Differences Between Plenum & Riser Cables
In North America standard, CMR and CMP are used to describe riser and plenum cables. “C” and “M” are used to indicate that the cable is complied with the NEC (National Electrical Code). “R” refers to riser and “P” refers to plenum. Here will illustrate the main characteristics of plenum and riser cables in the following parts.

Plenum Cables
Plenum cables, or CMP cables are installed in the plenum areas of buildings. This type of cables has a fire retardant plastic jacket. Materials of the jacket is either the low-smoke polyvinyl chloride (PVC) or the fluorinated ethylene polymer (FEP). If the cable comes across a fire, only little toxic fumes will emit as it melts. Plenum rated cables have a higher fire rating for both commercial and residential use. When cables are needed in the air ducts, plenum cables are the primary choice.
plenum cable

Riser Cables
Riser cables, namely CMR cables, are widely used for regular networking from floor to floor in non-plenum areas. Since the demands for riser cables are lower, plenum cables are usually used as an alternative of riser cables. However, replacing the plenum cables with riser cables is not available.

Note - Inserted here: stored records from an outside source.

(** What [City.deleteMany] leaves, exactly. *)
Lemma City_deleteMany_exact (p : ObjectId -> City.doc -> bool) (db : DB) :
  let db' := City_deleteMany p db in
  let city_gone (l : Location.doc) :=
    ∃ ci, cities db !! Location.cityId l = Some ci ∧
          p (Location.cityId l) ci = true in
  (∀ k c, cities db' !! k = Some c <-> cities db !! k = Some c ∧ p k c = false) ∧
  (∀ k l, locations db' !! k = Some l <->
     locations db !! k = Some l ∧ ¬ city_gone l) ∧
  (∀ k c, cars db' !! k = Some c <->
     cars db !! k = Some c ∧
     ¬ ∃ l, locations db !! Car.locationId c = Some l ∧
            city_gone l ∧ Location.deleted l = None) ∧
  (∀ k r, reservations db' !! k = Some r <->
     reservations db !! k = Some r ∧
     ¬ ∃ c l, cars db !! Reservation.carId r = Some c ∧
              locations db !! Car.locationId c = Some l ∧
              city_gone l ∧ Location.deleted l = None) ∧
  states db' = states db ∧ users db' = users db.
Proof.
  unfold City_deleteMany.
  set (q := mkConds None _).
  destruct (Location_deleteMany_exact q db)
    as (Hloc & Hcars & Hres & Hcit & Hst & Hus).
  assert (Hin : ∀ l, id_in (Location.cityId l) (coll_find p (cities db)) = true
            <-> ∃ ci, cities db !! Location.cityId l = Some ci ∧
                      p (Location.cityId l) ci = true).
  { intros l. rewrite id_in_true. split.
    - intros [ci Hci]. apply coll_find_lookup in Hci. eauto.
    - intros (ci & Hci & Hp). exists ci. by apply coll_find_lookup. }
  assert (Hq : ∀ k l, matches q k l = false <->
            ¬ ∃ ci, cities db !! Location.cityId l = Some ci ∧
                    p (Location.cityId l) ci = true).
  { intros k l. unfold matches, q. simpl.
    rewrite andb_true_r, <- Hin, not_true_iff_false. done. }
  assert (Hgone : ∀ k l, matches (pre_find no_options q) k l = true <->
            (∃ ci, cities db !! Location.cityId l = Some ci ∧
                   p (Location.cityId l) ci = true) ∧
            Location.deleted l = None).
  { intros k l. unfold matches, pre_find, q, deleted_of, Location_soft.
    simpl. rewrite andb_true_iff, Hin.
    destruct (Location.deleted l); simpl; intuition congruence. }
  cbn [cars reservations locations cities states users set_cities].
  split; [intros k c; rewrite coll_deleteMany_lookup, Hcit; done|].
  split; [intros k l; rewrite Hloc, Hq; done|].
  split.
  { intros k c. rewrite Hcars. apply and_iff_compat_l, not_iff_compat.
    split; intros (l & Hl & Hg); exists l.
    - apply (proj1 (Hgone _ l)) in Hg. done.
    - split; [done|]. apply (Hgone (Car.locationId c) l). done. }
  split; [|done].
  intros k r. rewrite Hres. apply and_iff_compat_l, not_iff_compat.
  split; intros (c & l & Hc & Hl & Hg); exists c, l.
  - apply (proj1 (Hgone _ l)) in Hg. done.
  - split; [done|]. split; [done|]. apply (Hgone (Car.locationId c) l). done.
Qed.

Riser cables can also be applied to both commercial and residential areas, but residential homes are more common.
riser cable

Acronyms for Plenum & Riser Cables
Here lists some regular acronyms for plenum and riser cables, you may use them for a quick reference.
  • CMP: Communications Plenum. It can be installed in any space.
  • CMR: Communications Riser
  • CATVP: Cable TV Plenum.
  • CATVR: Cable TV Riser
  • CL3P: Class 3 Plenum. Usually for in-wall installation in plenum, riser and general spaces.
  • CL2P: Class 2 Plenum. Usually for in-wall installation in plenum, riser and general spaces.
  • CL3R: Class 3 Riser. Usually for in-wall installation in riser and non-riser spaces.
  • CL2R: Class 2 Riser. Usually for in-wall installation in riser and non-riser spaces.
Conclusion
Choosing the right type of rated cables can effectively reduce loss and is healthier to people when the cables are burning. Plenum rated and riser rated cables are generally employed for building constructions. If your application is related to the areas mentioned in the article, using plenum and riser cables is very necessary.